[DATA PROVIDED]

(* ===== verification/TxIndex.v ===== *)
(** The index of transactions and the account nonces,
    [modules/db/vsc/transactions], [modules/db/vsc/nonces] and [HashKeyAuths] of
    [modules/transaction-pool/utils.go].

    The index has one record per transaction id, whose status says how far the
    transaction has come; the pool, the application of blocks and the producer
    share it.  The fields only searches of users read (the time of first sight,
    the recipients found in payloads) are left out.

    BSON has no unsigned integers: an update with a number above [MaxInt64] is
    refused by the driver.  The hash of a set of keys and the order in which a
    query returns its records are parameters. *)
From S2P Require Import Prelude GoMaps GoStrings TssDb.

(** ** Data *)

(** The values of an operation's fields, as far as the code looks at them. *)
Inductive field_value :=
| FUint (n : Z)
| FInt (n : Z)
(** A float: whether it is positive, and its value truncated. *)
| FFloat (positive : bool) (trunc : Z)
| FOther.

Record TransactionOperation := mkTransactionOperation {
  txop_RequiredAuths : list string;
  txop_Type : string;
  txop_Idx : Z;
  txop_Data : gmap string field_value;
}.

Inductive TransactionStatus := UNCONFIRMED | CONFIRMED | FAILED | INCLUDED | PROCESSED.

#[export] Instance TransactionStatus_eq_dec : EqDecision TransactionStatus.
Proof. solve_decision. Defined.

Record TransactionOutput := mkTransactionOutput { txout_Id : string; txout_Index : list nat }.

Record TransactionRecord := mkTransactionRecord {
  rec_Id : string;
  rec_Status : TransactionStatus;
  rec_RequiredAuths : list string;
  rec_RequiredPostingAuths : list string;
  rec_Nonce : Z;
  rec_RcLimit : Z;
  rec_Type : string;
  rec_Ops : list TransactionOperation;
  rec_OpTypes : list string;
  rec_AnchoredBlock : string;
  rec_AnchoredId : option string;
  rec_AnchoredIndex : Z;
  rec_AnchoredHeight : Z;
  rec_Output : list TransactionOutput;
  rec_Error : string;
}.

Abbreviation txdb := (gmap string TransactionRecord).
Abbreviation noncedb := (gmap string Z).

Record IngestTransactionUpdate := mkIngestTransactionUpdate {
  itu_Id : string;
  (** [None] is the empty text. *)
  itu_Status : option TransactionStatus;
  itu_RequiredAuths : list string;
  itu_RequiredPostingAuths : list string;
  itu_Type : string;
  itu_Nonce : Z;
  itu_OpTypes : list string;
  itu_Ops : list TransactionOperation;
  itu_RcLimit : Z;
  itu_AnchoredBlock : option string;
  itu_AnchoredId : option string;
  itu_AnchoredIndex : option Z;
  itu_AnchoredHeight : option Z;
}.

Record SetResultUpdate := mkSetResultUpdate {
  sru_Id : string;
  sru_Status : option TransactionStatus;
  sru_Output : option TransactionOutput;
  sru_Error : option string;
}.

(** ** The index *)

(** The record an update writes over [old]: a status that is given wins, an anchor
    that is not given is kept. *)
Definition ingest_record (u : IngestTransactionUpdate) (old : option TransactionRecord) : TransactionRecord :=
  mkTransactionRecord (itu_Id u)
    (match itu_Status u with Some st => st | None => from_option rec_Status UNCONFIRMED old end)
    (itu_RequiredAuths u) (itu_RequiredPostingAuths u) (itu_Nonce u) (itu_RcLimit u) (itu_Type u) (itu_Ops u) (itu_OpTypes u)
    (default (from_option rec_AnchoredBlock "" old) (itu_AnchoredBlock u))
    (match itu_AnchoredId u with Some id => Some id | None => old ≫= rec_AnchoredId end)
    (default (from_option rec_AnchoredIndex 0 old) (itu_AnchoredIndex u))
    (default (from_option rec_AnchoredHeight 0 old) (itu_AnchoredHeight u))
    (from_option rec_Output [] old) (from_option rec_Error "" old).

(** An unsigned value of an operation that does not fit [int64] cannot be stored. *)
Definition op_storable (op : TransactionOperation) : bool :=
  forallb (λ kv, match kv.2 with FUint n => storable n | _ => true end) (map_to_list (txop_Data op)).

(** [None] is an error; nothing is written then. *)
Definition Ingest (u : IngestTransactionUpdate) (db : txdb) : option txdb :=
  if storable (itu_Nonce u) && storable (itu_RcLimit u) && storable (default 0 (itu_AnchoredHeight u)) && forallb op_storable (itu_Ops u)
  then Some (<[itu_Id u := ingest_record u (db !! itu_Id u)]> db)
  else None.

(** Without a record nothing happens. *)
Definition SetOutput (sOut : SetResultUpdate) (db : txdb) : txdb :=
  match db !! sru_Id sOut with
  | None => db
  | Some r =>
      <[sru_Id sOut := mkTransactionRecord (rec_Id r) (default (rec_Status r) (sru_Status sOut)) (rec_RequiredAuths r)
          (rec_RequiredPostingAuths r) (rec_Nonce r) (rec_RcLimit r) (rec_Type r) (rec_Ops r) (rec_OpTypes r) (rec_AnchoredBlock r)
          (rec_AnchoredId r) (rec_AnchoredIndex r) (rec_AnchoredHeight r) (rec_Output r ++ option_list (sru_Output sOut))
          (default (rec_Error r) (sru_Error sOut))]> db
  end.

(** [$all] and [$size]: as many authorities, and each one asked for among them; an
    empty [$all] matches nothing. *)
Definition auths_match (requiredAuths auths : list string) : bool :=
  match requiredAuths with
  | [] => false
  | _ => (length auths =? length requiredAuths)%nat && forallb (slices_Contains auths) requiredAuths
  end.

Definition competing (requiredAuths : list string) (nonces : list Z) (r : TransactionRecord) : bool :=
  bool_decide (rec_Status r = UNCONFIRMED) && auths_match requiredAuths (rec_RequiredAuths r) && bool_decide (rec_Nonce r ∈ nonces).

(** The query holds the nonces, so it fails on one that cannot be stored; the
    result is not looked at. *)
Definition InvalidateCompetingTransactions (requiredAuths : list string) (nonces : list Z) (db : txdb) : txdb :=
  if forallb storable nonces then filter (λ kv, competing requiredAuths nonces kv.2 = false) db else db.

Definition HasUnconfirmedWithNonce (requiredAuths : list string) (nonce : Z) (db : txdb) : option bool :=
  if storable nonce then Some (existsb (competing requiredAuths [nonce]) (map_to_list db).*2) else None.

(** No code sets an expiry. *)
Definition unconfirmed (r : TransactionRecord) : bool :=
  bool_decide (rec_Status r = UNCONFIRMED) && String.eqb (rec_Type r) "vsc".

(** The order a query returns the records in. *)
Class ScanOrder := { scan : txdb → list TransactionRecord }.
Class ScanOrderLaws `{ScanOrder} : Prop := { scan_perm : ∀ db, scan db ≡ₚ (map_to_list db).*2 }.

Definition FindUnconfirmedTransactions `{ScanOrder} (db : txdb) : list TransactionRecord := filter (λ r, unconfirmed r = true) (scan db).

(** ** Nonces *)

(** [None] when there is no record. *)
Definition GetNonce (account : string) (db : noncedb) : option Z := db !! account.

Definition SetNonce (account : string) (nonce : Z) (db : noncedb) : option noncedb :=
  if storable nonce then Some (<[account := nonce]> db) else None.

(** The hash of a set of keys. *)
Class KeyHash := { hash_keys : gset string → string }.

Definition HashKeyAuths `{KeyHash} (keyAuths : list string) : string :=
  match keyAuths with
  | [] => ""
  | [k] => k
  | _ => hash_keys (list_to_set keyAuths)
  end.

(** ** Lemmas *)

Lemma ingest_lookup u db db' k :
  Ingest u db = Some db' → db' !! k = if decide (k = itu_Id u) then Some (ingest_record u (db !! itu_Id u)) else db !! k.
Proof.
  unfold Ingest. destruct (_ && _); [|done]. intros [= <-]. destruct (decide (k = itu_Id u)) as [->|Hk].
  - by rewrite lookup_insert_eq.
  - by rewrite lookup_insert_ne.
Qed.

Lemma set_output_lookup sOut db k :
  SetOutput sOut db !! k = db !! k ∨
  k = sru_Id sOut ∧ ∃ r r', db !! k = Some r ∧ SetOutput sOut db !! k = Some r' ∧
    rec_Status r' = default (rec_Status r) (sru_Status sOut) ∧ rec_AnchoredId r' = rec_AnchoredId r ∧
    rec_RequiredAuths r' = rec_RequiredAuths r ∧ rec_Nonce r' = rec_Nonce r.
Proof.
  unfold SetOutput. destruct (db !! sru_Id sOut) as [r|] eqn:Hr; [|by left]. destruct (decide (k = sru_Id sOut)) as [->|Hk].
  - right. split; [done|]. exists r. eexists. rewrite lookup_insert_eq. split_and!; done.
  - left. by rewrite lookup_insert_ne.
Qed.

Lemma auths_match_refl l : l ≠ [] → auths_match l l = true.
Proof.
  intros Hl. unfold auths_match. destruct l as [|x l]; [done|]. rewrite Nat.eqb_refl. apply forallb_forall.
  intros y Hy%list_elem_of_In. by apply slices_Contains_spec.
Qed.

Lemma auths_match_NoDup q l : NoDup q → auths_match q l = true → l ≡ₚ q.
Proof.
  intros Hq. unfold auths_match. destruct q as [|x q]; [done|]. rewrite andb_true_iff, Nat.eqb_eq. intros [Hlen Hall].
  symmetry. apply submseteq_length_Permutation; [|lia]. apply NoDup_submseteq; [done|].
  intros y Hy. rewrite forallb_forall in Hall. by apply slices_Contains_spec, Hall, list_elem_of_In.
Qed.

[/DATA PROVIDED]

◆ **EXERCISE AIM**
Please make an exact copy of the lines above from the line with "[modules/transaction-pool/utils.go]." through the line with "FInt (n : Z)", both ends included.

◆ **RESULT OF THE EXERCISE**
    [modules/transaction-pool/utils.go].

    The index has one record per transaction id, whose status says how far the
    transaction has come; the pool, the application of blocks and the producer
    share it.  The fields only searches of users read (the time of first sight,
    the recipients found in payloads) are left out.

    BSON has no unsigned integers: an update with a number above [MaxInt64] is
    refused by the driver.  The hash of a set of keys and the order in which a
    query returns its records are parameters. *)
From S2P Require Import Prelude GoMaps GoStrings TssDb.

(** ** Data *)

(** The values of an operation's fields, as far as the code looks at them. *)
Inductive field_value :=
| FUint (n : Z)
| FInt (n : Z)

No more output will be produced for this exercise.